_What you need to do_
From the entries below, retype only the lines from the one with "- intros ([k'" through the one with "text -> string).", exactly as written.

= Beginning of Section =

(* ===== verification/EnvelopesProps.v ===== *)
(** Properties of the control contracts: an encoded envelope decodes to the same
    envelope, whatever decodes is well typed, and an accepted observation is in
    normal form. *)

From S2P Require Import Prelude PyValue Json JsonProps Envelopes.

(** ** Validation of payloads *)

Fixpoint finite_floats (v : value) : bool :=
  match v with
  | VFloat f => Float.is_finite f
  | VList l => forallb finite_floats l
  | VDict d => forallb (fun kv => finite_floats kv.2) d
  | _ => true
  end.

Lemma validate_json_value_Ok v path :
  validate_json_value path v = Ok tt <-> finite_floats v = true.
Proof.
  revert path. induction v as [|b|z|f|s|l IH|d IH] using value_ind_nested; intros path; cbn;
    try (by split).
  - rewrite raise_if_Ok. by rewrite negb_false_iff.
  - generalize 0. induction IH as [|v l Hv Hl IHl]; intros i; cbn; [done|].
    rewrite bind_Ok, andb_true_iff, <- (IHl (i + 1)).
    split; [intros ([] & ? & ?); split; [by eapply Hv|done]|].
    intros [? ?]. exists tt. split; [by apply Hv|done].
  - induction IH as [|[k v] d Hv Hd IHd]; cbn; [done|].
    rewrite bind_Ok, andb_true_iff, <- IHd.
    split; [intros ([] & ? & ?); split; [by eapply Hv|done]|].
    intros [? ?]. exists tt. split; [by apply Hv|done].
Qed.

Definition canon_dict (d : dict) : dict := sort_items (map (fun kv => (kv.1, canon kv.2)) d).

Lemma forallb_map {A B} (f : B -> bool) (g : A -> B) l : forallb f (map g l) = forallb (f ∘ g) l.
Proof. induction l as [|x l IH]; cbn; congruence. Qed.

Lemma forallb_ext_in {A} (f g : A -> bool) l :
  Forall (fun x => f x = g x) l -> forallb f l = forallb g l.
Proof. induction 1 as [|x l Hx Hl IH]; cbn; congruence. Qed.

Lemma finite_floats_canon v : finite_floats (canon v) = finite_floats v.
Proof.
  induction v as [|b|z|f|s|l IH|d IH] using value_ind_nested; try done; cbn.
  - rewrite forallb_map. by apply forallb_ext_in.
  - rewrite forallb_sort_items, forallb_map. by apply forallb_ext_in.
Qed.

(** ** Well-typed envelopes *)

Definition wf_envelope (e : Envelope.t) : bool :=
  nonempty (Envelope.deployment_id e) && nonempty (Envelope.plan_hash e) &&
  nonempty (Envelope.sender_node e) && (0 <=? Envelope.generation e) &&
  (-1 <=? Envelope.sender_rank e) && (0 <=? Envelope.seq e) &&
  finite_floats (VDict (Envelope.payload e)).

Lemma kind_of_value k : kind_of (kind_value k) = Some k.
Proof. by destruct k. Qed.

Lemma kind_of_Some s k : kind_of s = Some k -> s = kind_value k.
Proof. unfold kind_of. intros [_ Hk]%List.find_some. by apply bool_decide_eq_true in Hk. Qed.

Lemma need_str_Ok d name s :
  need_str d name = Ok s <-> attr name d = VStr s /\ nonempty s = true.
Proof.
  unfold need_str, nonempty_str. destruct (attr name d); try naive_solver.
  destruct (nonempty s0) eqn:E; naive_solver congruence.
Qed.
#[global] Instance snap_key_le_antisymm : AntiSymm (=) snap_key_le.
Proof.
  unfold snap_key_le. intros a. induction a as [|x a IH]; intros [|y b]; cbn; try done.
  repeat case_bool_decide; subst; try congruence.
  - intros ? ?. f_equal. by apply IH.
  - intros ? ?. exfalso. match goal with Hn : _ <> _ |- _ => apply Hn end.
    by apply (anti_symm str_le).
Qed.

Lemma sorted_keys_elem {A} (m : gmap (list string) A) k :
  k ∈ sorted_keys m <-> is_Some (m !! k).
Proof.
  unfold sorted_keys. rewrite merge_sort_Permutation. rewrite list_elem_of_fmap. split.
  - intros ([k' v] & -> & Hin%elem_of_map_to_list). by exists v.
  - intros [v Hv]. exists (k, v). split; [done|]. by apply elem_of_map_to_list.
Qed.

Lemma sorted_keys_nodup {A} (m : gmap (list string) A) : NoDup (sorted_keys m).
Proof. unfold sorted_keys. rewrite merge_sort_Permutation. apply NoDup_fst_map_to_list. Qed.

Lemma sorted_keys_sorted {A} (m : gmap (list string) A) :
  StronglySorted snap_key_le (sorted_keys m).
Proof. apply (StronglySorted_merge_sort snap_key_le). Qed.

(** A sorted list without repetition of the keys is the list of sorted keys. *)
Lemma sorted_keys_unique {A} (m : gmap (list string) A) l :
  StronglySorted snap_key_le l -> NoDup l -> (forall k, k ∈ l <-> is_Some (m !! k)) ->
  sorted_keys m = l.
Proof.
  intros Hs Hn Hl. apply (StronglySorted_unique snap_key_le); [apply sorted_keys_sorted|done|].
  apply NoDup_Permutation; [apply sorted_keys_nodup|done|].
  intros k. by rewrite sorted_keys_elem, Hl.
Qed.

Lemma sorted_keys_fmap {A B} (f : A -> B) (m : gmap (list string) A) :
  sorted_keys (f <$> m) = sorted_keys m.
Proof.
  apply sorted_keys_unique; [apply sorted_keys_sorted|apply sorted_keys_nodup|].
  intros k. rewrite sorted_keys_elem, lookup_fmap. by destruct (m !! k) as [x|]; cbn; rewrite ?is_Some_alt.
Qed.

Lemma Forall2_elem_of_r {A B} (P : A -> B -> Prop) l k y :
  Forall2 P l k -> y ∈ k -> exists x, x ∈ l /\ P x y.
Proof.
  induction 1 as [|x y' l k Hxy Hf IH]; intros Hy; [by apply not_elem_of_nil in Hy|].
  apply elem_of_cons in Hy as [->|Hy]; [exists x; split; [left|done]|].
  destruct (IH Hy) as (x' & ? & ?). exists x'. split; [by right|done].
Qed.

(** ** The canonical form depends on the set of items *)

Section canonical.
  Context `{FloatText} (sha256 : text -> string).

(** [items] holds an item with key [k] and canonical text [t]. *)
Definition has_entry (items : list value) (k : list string) (t : text) : Prop :=
  exists item n, item ∈ items /\ snapshot_entry item = Ok (k, (t, n)).

Lemma snapshot_entry_text item k t n :
  snapshot_entry item = Ok (k, (t, n)) -> dumps n = Ok t.
Proof.
  unfold snapshot_entry. intros He. case_in He; res_inv; repeat (case_match; try done); res_inv.
  all: by simplify_eq.
Qed.

(** What is accumulated: one entry per key, each with its text. *)
Lemma add_entries_map items m0 m :
  fold_res add_entry m0 items = Ok m ->
  (forall k t n, m0 !! k = Some (t, n) -> dumps n = Ok t) ->
  (forall k t n, m !! k = Some (t, n) -> dumps n = Ok t) /\
  (forall k t, fst <$> m !! k = Some t <-> fst <$> m0 !! k = Some t \/ has_entry items k t) /\
  (forall k t, fst <$> m0 !! k = Some t -> forall t', has_entry items k t' -> t' = t) /\
  Forall (fun item => is_ok (snapshot_entry item) = true) items.
Proof.
  revert m0. induction items as [|item items IH]; cbn [fold_res]; intros m0 Hf Hm0.
  - injection Hf as ->. split_and!; try done.
    + intros k t. split; [by left|]. intros [?|(i & n & Hi & _)]; [done|]. by apply not_elem_of_nil in Hi.
    + intros k t _ t' (i & n & Hi & _). by apply not_elem_of_nil in Hi.
  - apply bind_Ok in Hf as (m1 & Ha & Hf). unfold add_entry in Ha.
    apply bind_Ok in Ha as ([k0 [t0 n0]] & He & Ha).
    assert (m1 = <[k0 := (t0, n0)]> m0 /\ (forall t, fst <$> m0 !! k0 = Some t -> t0 = t)) as [-> Hc].
    { destruct (m0 !! k0) as [[t1 n1]|] eqn:E; [case_bool_decide; [|done]|]; injection Ha as <-;
        (split; [done|]); cbn; naive_solver. }
    apply IH in Hf as (H1 & H2 & H3 & H4).
    2: { intros k t n. destruct (decide (k0 = k)) as [->|]; [rewrite lookup_insert_eq|by rewrite lookup_insert_ne by done; eauto].
         intros [= <- <-]. by eapply snapshot_entry_text. }
    split_and!; [done| | |constructor; [by rewrite He|done]].
    + intros k t. rewrite H2. destruct (decide (k0 = k)) as [->|Hne].
      * rewrite lookup_insert_eq. cbn. split.
        -- intros [[= <-]|Hh]; [right; exists item, n0; split; [left|done]|].
           right. destruct Hh as (i & n & Hi & Hn). exists i, n. split; [by right|done].
        -- intros [Ht|(i & n & Hi & Hn)]; [left; f_equal; by apply Hc|].
           apply elem_of_cons in Hi as [->|Hi]; [left; congruence|]. right. by exists i, n.
      * rewrite lookup_insert_ne by done. split.
        -- intros [?|(i & n & Hi & Hn)]; [by left|right]. exists i, n. split; [by right|done].
        -- intros [?|(i & n & Hi & Hn)]; [by left|]. apply elem_of_cons in Hi as [->|Hi]; [congruence|].
           right. by exists i, n.
    + intros k t Ht t' (i & n & Hi & Hn). apply elem_of_cons in Hi as [->|Hi].
      * assert (k = k0) as -> by congruence. apply Hc in Ht. congruence.
      * apply (H3 k t); [|by exists i, n]. destruct (decide (k0 = k)) as [->|Hne].
        -- rewrite lookup_insert_eq. cbn. f_equal. by apply Hc.
        -- by rewrite lookup_insert_ne.
Qed.
(** The waiting loop: commands that arrive first are queued. An input list that ends
    means the wait is still going on. *)
Fixpoint await_heartbeat (id : string) (inputs : list incoming) : M (option bool) :=
  match inputs with
  | [] => mret None
  | InDeadline :: _ => mret (Some false)
  | input :: inputs' =>
      e ← read_head_envelope input;
      match Envelope.kind e with
      | COMMAND =>
          _ ← queue_head_command (VDict (Envelope.payload e));
          await_heartbeat id inputs'
      | HEARTBEAT =>
          if fields_are ["payload_version"; "heartbeat_id"] (Envelope.payload e) &&
             is_payload_version_one (Envelope.payload e) &&
             is_str id (attr "heartbeat_id" (Envelope.payload e))
          then mret (Some true)
          else contract "unexpected HEARTBEAT during heartbeat"
      | k => contract ("unexpected " +:+ kind_value k +:+ " during heartbeat")
      end
  end.

Definition heartbeat_round_trip (sent : bool) (inputs : list incoming) : M (option bool) :=
  id ← next_heartbeat;
  _ ← write sent HEARTBEAT (heartbeat_payload id);
  await_heartbeat id inputs.

Definition drop_connection : M unit :=
  modify (fun c => if has_writer c then set_connection false (has_reader c) c else c).

(** [close]: both steps are attempted, a failure of either is reported at the end. *)
Definition close (expected sent closed : bool) : M unit := fun c =>
  if has_writer c then
    let '(c1, out, r) :=
      if expected then write sent GOODBYE [("payload_version", VInt 1)] c else (c, [], Ok tt) in
    let c2 := set_connection false false c1 in
    match r with
    | Err (ConnectionError _) => (c2, out, Err (ConnectionError "GOODBYE delivery failed"))
    | Err (Raised x) =>
        if is_contract_error x then (c2, out, Err (ConnectionError "GOODBYE delivery failed"))
        else (c1, out, Err (Raised x))
    | Err TimeoutError => (c1, out, Err TimeoutError)
    | Ok _ =>
        if closed then (c2, out, Ok tt)
        else (c2, out, Err (ConnectionError "connection close failed"))
    end
  else (c, [], Ok tt).
End operations.
End NodeChannel.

= End of Section =

_Answer_
  - intros ([k' v] & -> & Hin%elem_of_map_to_list). by exists v.
  - intros [v Hv]. exists (k, v). split; [done|]. by apply elem_of_map_to_list.
Qed.

Lemma sorted_keys_nodup {A} (m : gmap (list string) A) : NoDup (sorted_keys m).
Proof. unfold sorted_keys. rewrite merge_sort_Permutation. apply NoDup_fst_map_to_list. Qed.

Lemma sorted_keys_sorted {A} (m : gmap (list string) A) :
  StronglySorted snap_key_le (sorted_keys m).
Proof. apply (StronglySorted_merge_sort snap_key_le). Qed.

(** A sorted list without repetition of the keys is the list of sorted keys. *)
Lemma sorted_keys_unique {A} (m : gmap (list string) A) l :
  StronglySorted snap_key_le l -> NoDup l -> (forall k, k ∈ l <-> is_Some (m !! k)) ->
  sorted_keys m = l.
Proof.
  intros Hs Hn Hl. apply (StronglySorted_unique snap_key_le); [apply sorted_keys_sorted|done|].
  apply NoDup_Permutation; [apply sorted_keys_nodup|done|].
  intros k. by rewrite sorted_keys_elem, Hl.
Qed.

Lemma sorted_keys_fmap {A B} (f : A -> B) (m : gmap (list string) A) :
  sorted_keys (f <$> m) = sorted_keys m.
Proof.
  apply sorted_keys_unique; [apply sorted_keys_sorted|apply sorted_keys_nodup|].
  intros k. rewrite sorted_keys_elem, lookup_fmap. by destruct (m !! k) as [x|]; cbn; rewrite ?is_Some_alt.
Qed.

Lemma Forall2_elem_of_r {A B} (P : A -> B -> Prop) l k y :
  Forall2 P l k -> y ∈ k -> exists x, x ∈ l /\ P x y.
Proof.
  induction 1 as [|x y' l k Hxy Hf IH]; intros Hy; [by apply not_elem_of_nil in Hy|].
  apply elem_of_cons in Hy as [->|Hy]; [exists x; split; [left|done]|].
  destruct (IH Hy) as (x' & ? & ?). exists x'. split; [by right|done].
Qed.

(** ** The canonical form depends on the set of items *)

Section canonical.
  Context `{FloatText} (sha256 : text -> string).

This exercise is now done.